Команды микробов в нашем организме: исследователи выяснили, чем они занимаются
Исследователи из Университета Дрекселя разработали новый метод анализа кодов в РНК, который позволяет выявлять микробные сообщества человека и понимать принципы их работы. Метод, названный «тематигеномикой» (themetagenomics), сочетает высокопроизводительное генетическое секвенирование с алгоритмами компьютерной обработки естественного языка. Результаты опубликованы в журнале PLOS ONE.
Проблема понимания микробиома
Большая часть исследований человеческого микробиома была сосредоточена на простом определении видов микробов. Однако для разработки эффективных методов коррекции дисбалансов (например, при болезни Крона или несварении) необходимо понимать структуру и функции целых микробных сообществ в организме.
«Мы только начинаем понимать влияние микробиоты на здоровье. Учёные часто работают без полной картины того, как эти сообщества выглядят и как их внутренняя конфигурация влияет на среду в организме», — объясняет Гейл Розен, руководитель исследования.

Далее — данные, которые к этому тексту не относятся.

(** Lines 239-282, the body of the outer [try] *)
Definition CreateOrder_try (input : OrderInput)
  : Action OrderMutationResult :=
  found <- resolve_customer (oi_customer_id input) ;;
  match found with
  | inl refusal => ret refusal
  | inr customer =>
      match oi_product_ids input with
      | [] => ret (failure msg_product_required)
      | _ :: _ =>
          ks <- lift (prep_id_in (oi_product_ids input)) ;;
          products <- read (fun d => Return (Product_id_in ks d)) ;;
          if negb (Nat.eqb (List.length products)
                           (List.length (oi_product_ids input)))
          then ret (failure msg_invalid_products)
          else
            let total_amount := sum (List.map p_price products) in
            order <- atomic (create_order_block customer total_amount
                               (oi_order_date input) products) ;;
            ret (mkResult (Some order) msg_order_created true)
      end
  end.

Definition CreateOrder_mutate (input : OrderInput)
  : Action OrderMutationResult :=
  try_except
    (CreateOrder_try input)
    (fun e =>
       ret (failure (lit "Error creating order: " ++ str_of_exception e))).

End Mutations.

(** ** [OrderType] and [Query] *)

(** schema.py, [OrderType.resolve_products]:
<<
    return self.products.all()
>> *)
Definition resolve_products (self : Order) : Action (list Product) :=
  Order_products_all self.

(** [try: return c  except Model.DoesNotExist: return None] *)
Definition or_None {R} (c : Action R) : Action (option R) :=
  except_DoesNotExist (r <- c ;; ret (Some r)) (ret None).

(** schema.py, [Query.resolve_customer_by_id] *)
Definition resolve_customer_by_id (id : ID) : Action (option Customer) :=
  or_None (Customer_get id).

(** schema.py, [Query.resolve_product_by_id] *)
Definition resolve_product_by_id (id : ID) : Action (option Product) :=
  or_None (Product_get id).

(** schema.py, [Query.resolve_order_by_id] *)
Definition resolve_order_by_id (id : ID) : Action (option Order) :=
  or_None (Order_get id).

End Schema.

(* ===================================================================== *)
(** * Vocabulary of the properties                                        *)
(* ===================================================================== *)

Module Vocabulary.
Import Py Models Filters Schema.

(** Two worlds of one request, before and after a step that touched
    neither the clock nor the flags of the transaction. *)
Definition same_session (w w' : World) : Prop :=
  clock w' = clock w /\ in_atomic w' = in_atomic w
  /\ needs_rollback w' = needs_rollback w.

(** An action that leaves the tables as they were, however it ends. *)
Definition keeps_db {A} (c : Action A) : Prop :=
  forall w r w', c w = (r, w') -> db w' = db w.

(** The id [i] of a request names a product of the store. *)
Definition resolves (d : DB) (i : option ID) : Prop :=
  exists k p, i = Some (IdInt k) /\ In p (products d) /\ p_id p = k.

(** ** A small store for concrete runs

    One customer and three products, with the prices of the fourth and the
    stocks of the sixth example scenario of the specification. *)

Definition new_year : datetime := mkDatetime 2024 1 1 0.

(** A clock that advances by one microsecond at each reading. *)
Definition demo_clock (n : nat) : datetime :=
  mkDatetime 2024 3 15 (Z.of_nat n).

Definition ana : Customer :=
  mkCustomer 1 (lit "Ana") (lit "a@x.com") (Some (lit "+14155550100"))
             new_year new_year.

Definition widget_a : Product :=
  mkProduct 1 (lit "Widget A") 1000 5 new_year new_year.
Definition widget_b : Product :=
  mkProduct 2 (lit "Widget B") 550 12 new_year new_year.
Definition gasket : Product :=
  mkProduct 3 (lit "Gasket") 125 9 new_year new_year.

Definition demo_db : DB := mkDB [ana] [widget_a; widget_b; gasket] [] [].

Definition demo_world : World := calm demo_db demo_clock.

(** An order for the two widgets, and one that names the first widget
    twice. *)
Definition two_widgets : OrderInput :=
  mkOrderInput (IdInt 1) [Some (IdInt 1); Some (IdInt 2)] None.
Definition widget_twice : OrderInput :=
  mkOrderInput (IdInt 1) [Some (IdInt 1); Some (IdInt 1)] None.
Definition widget_and_ghost : OrderInput :=
  mkOrderInput (IdInt 1) [Some (IdInt 1); Some (IdInt 99)] None.
Definition last_century : datetime := mkDatetime 1999 12 31 0.
Definition backdated : OrderInput :=
  mkOrderInput (IdInt 1) [Some (IdInt 1); Some (IdInt 2)] (Some last_century).

(** The [success] flag of the result of a run; an exception that leaves
    the mutation counts as no success. *)
Definition success_of {E} (run : Outcome (MutationResult E) * World) : bool :=
  match fst run with
  | Return r => success r
  | Raise _ => false
  end.

(** ** Validation of customers, in the words of the specification

    A customer is turned down if the email already exists in the store, or
    if the phone is given and fits neither accepted format.  In a batch the
    store that an item is checked against holds the items that passed
    before it. *)

Inductive verdict : Type :=
| Passes
| EmailTaken
| BadPhone.

Definition passes (v : verdict) : bool :=
  match v with
  | Passes => true
  | _ => false
  end.

Section Validation.

Variable isdecimal : char -> bool.

(** The first [m] characters of [s] are digits, and [k] accepts the
    rest. *)
Definition digits_then (m : nat) (pos : nat) (s : str) (k : kont) : Prop :=
  (m <= List.length s)%nat
  /\ forallb isdecimal (firstn m s) = true
  /\ k (pos + m)%nat (skipn m s) = true.

(** The phone fits one of the two formats: [^\+\d{1,3}\d{9,10}$] or
    [^\d{3}-\d{3}-\d{4}$]. *)
Definition fits_a_format (s : str) : bool :=
  re_match isdecimal (anchored international) s
  || re_match isdecimal (anchored dashed) s.

Definition check (emails : list str) (x : CustomerInput) : verdict :=
  if existsb (fun e => str_eqb e (ci_email x)) emails then EmailTaken
  else
    match ci_phone x with
    | Some (c :: s) => if fits_a_format (c :: s) then Passes else BadPhone
    | _ => Passes
    end.

(** The verdicts on the items of a batch, [emails] being the emails of
    the store when the batch starts. *)
Fixpoint verdicts (emails : list str) (input : list CustomerInput)
  : list verdict :=
  match input with
  | [] => []
  | x :: rest =>
      let v := check emails x in
      v :: verdicts (if passes v then emails ++ [ci_email x] else emails)
                    rest
  end.

End Validation.

(** The items of a batch that passed. *)
Fixpoint accepted (input : list CustomerInput) (vs : list verdict)
  : list CustomerInput :=
  match input, vs with
  | x :: rest, v :: vs' =>
      if passes v then x :: accepted rest vs' else accepted rest vs'
  | _, _ => []
  end.

(** The error strings due for the verdicts on the items from index [i]
    on. *)
Fixpoint complaints (i : nat) (vs : list verdict) : list str :=
  match vs with
  | [] => []
  | Passes :: vs' => complaints (S i) vs'
  | EmailTaken :: vs' =>
      customer_n i (lit "Email already exists") :: complaints (S i) vs'
  | BadPhone :: vs' =>
      customer_n i (lit "Invalid phone format") :: complaints (S i) vs'
  end.

Definition count_failed (vs : list verdict) : nat :=
  List.length (filter (fun v => negb (passes v)) vs).

Definition count_passed (vs : list verdict) : nat :=
  List.length (filter passes vs).

(** What a customer row has of the input that made it. *)
Definition as_input (c : Customer) : CustomerInput :=
  mkCustomerInput (c_name c) (c_email c) (c_phone c).

(** A batch of three: a new customer, the email of an existing one, a
    malformed phone; and a fourth that passes after the two failures. *)
Definition demo_batch : list CustomerInput :=
  [ mkCustomerInput (lit "Ben") (lit "b@x.com") (Some (lit "415-555-0101"));
    mkCustomerInput (lit "Ann") (lit "a@x.com") None;
    mkCustomerInput (lit "Cy") (lit "c@x.com") (Some (lit "5550101"));
    mkCustomerInput (lit "Di") (lit "d@x.com") None ].

(** ** Filter maps for concrete runs *)

(** No key at all. *)
Definition no_product_filter : ProductFilter :=
  mkProductFilter None None None None None None None None None None None
                  None None None None None None None None.

(** The filter map with the one key [product_name]. *)
Definition by_product_name (v : str) : OrderFilter :=
  mkOrderFilter None None None None None None None None None None None
                None None None None None None None None None (Some v) None.

(** The filter map with the keys [product_name] and [product_id]. *)
Definition by_product_name_and_id (v : str) (k : Z) : OrderFilter :=
  mkOrderFilter None None None None None None None None None None None
                None None None None None None None None None (Some v)
                (Some k).

(** The demo store after the order for the two widgets. *)
Definition store_with_order : DB :=
  db (snd (CreateOrder_mutate two_widgets demo_world)).

(** An action that keeps a property of the tables, however it ends. *)
Definition preserves {A} (P : DB -> Prop) (c : Action A) : Prop :=
  forall w r w', P (db w) -> c w = (r, w') -> P (db w').

(** The product table has a primary key. *)
Definition product_pk (d : DB) : Prop := NoDup (List.map p_id (products d)).

(** Every row of the many-to-many table belongs to an order of the
    store. *)
Definition links_have_orders (d : DB) : Prop :=
  forall op, In op (order_products d) -> In (fst op) (order_ids d).

(** ** Consistent stores *)

Definition customer_pk (d : DB) : Prop := NoDup (List.map c_id (customers d)).

Definition email_unique (d : DB) : Prop :=
  NoDup (List.map c_email (customers d)).

(** Every order row has a primary key, and no two have the same. *)
Definition order_pk (d : DB) : Prop :=
  (forall o, In o (orders d) -> o_pk o <> None) /\ NoDup (order_ids d).

Definition links_have_products (d : DB) : Prop :=
  forall op, In op (order_products d) ->
             In (snd op) (List.map p_id (products d)).

Definition orders_have_customers (d : DB) : Prop :=
  forall o, In o (orders d) ->
            In (o_customer_id o) (List.map c_id (customers d)).

Definition links_unique (d : DB) : Prop := NoDup (order_products d).

(** The total of every order is the sum of the prices of the products
    joined to it. *)
Definition totals_hold (d : DB) : Prop :=
  forall o k, In o (orders d) -> o_pk o = Some k ->
              o_total_amount o = sum (List.map p_price (products_of k d)).

(** The constraints that models.py declares (primary keys, the unique
    email, the foreign keys of [Order.customer] and [Order.products]) and
    the totals. *)
Record consistent (d : DB) : Prop := mkConsistent {
  ok_customer_pk : customer_pk d;
  ok_email_unique : email_unique d;
  ok_product_pk : product_pk d;
  ok_order_pk : order_pk d;
  ok_links_have_orders : links_have_orders d;
  ok_links_have_products : links_have_products d;
  ok_links_unique : links_unique d;
  ok_orders_have_customers : orders_have_customers d;
  ok_totals_hold : totals_hold d
}.

(** The stores that the four mutations can produce from the empty one, in
    any world: any input, any faults of the store, any clock. *)
Inductive reachable (isdecimal : char -> bool) : DB -> Prop :=
| reach_empty : reachable isdecimal empty_db
| reach_createCustomer input w r w' :
    reachable isdecimal (db w) ->
    CreateCustomer_mutate isdecimal input w = (r, w') ->
    reachable isdecimal (db w')
| reach_bulkCreateCustomers input w r w' :
    reachable isdecimal (db w) ->
    BulkCreateCustomers_mutate isdecimal input w = (r, w') ->
    reachable isdecimal (db w')
| reach_createProduct input w r w' :
    reachable isdecimal (db w) ->
    CreateProduct_mutate input w = (r, w') ->
    reachable isdecimal (db w')
| reach_createOrder input w r w' :
    reachable isdecimal (db w) ->
    CreateOrder_mutate input w = (r, w') ->
    reachable isdecimal (db w').

(** A store built from the empty one by three mutations: a customer, a
    product at 0.75, an order of the customer for the product. *)
Definition cy : CustomerInput :=
  mkCustomerInput (lit "Cy") (lit "c@x.com") None.
Definition bolt : ProductInput :=
  mkProductInput (lit "Bolt") (Finite (3 # 4)) None.
Definition one_bolt : OrderInput :=
  mkOrderInput (IdInt 1) [Some (IdInt 1)] None.

Definition after {A} (run : Outcome A * World) : World :=
  calm (db (snd run)) demo_clock.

Суть метода «тематигеномики»
Метод анализирует генетический материал (ДНК или РНК) и с помощью алгоритмов распознавания образов выявляет повторяющиеся паттерны — группы микробов, которые встречаются вместе так часто, что это не может быть случайностью.
- Преимущество перед традиционными методами: Существующие подходы показывают лишь относительное обилие микробов в образце, но не раскрывают структуру их взаимодействий.
- Пример: Сообщество, где E. coli и B. fragilis присутствуют в равных количествах, может указывать на перекрёстное питание. Если же B. fragilis доминирует, а другие виды равны между собой, это может означать, что они питаются продуктами метаболизма B. fragilis без кооперации.
Практическое применение и тестирование
Метод был протестирован на задачах диагностики болезни Крона и рака полости рта по генетическим последовательностям. «Тематигеномика» показала точность, сопоставимую с другими методами моделирования тем, но работает намного быстрее (минуты против дней).
Кроме того, метод позволяет определить, как каждый вид микробов в индикаторном сообществе влияет на тяжесть заболевания. Это открывает путь для разработки целенаправленных методов лечения.
Исследователи сделали свои инструменты анализа общедоступными, чтобы ускорить прогресс в создании терапий, основанных на понимании работы микробиома.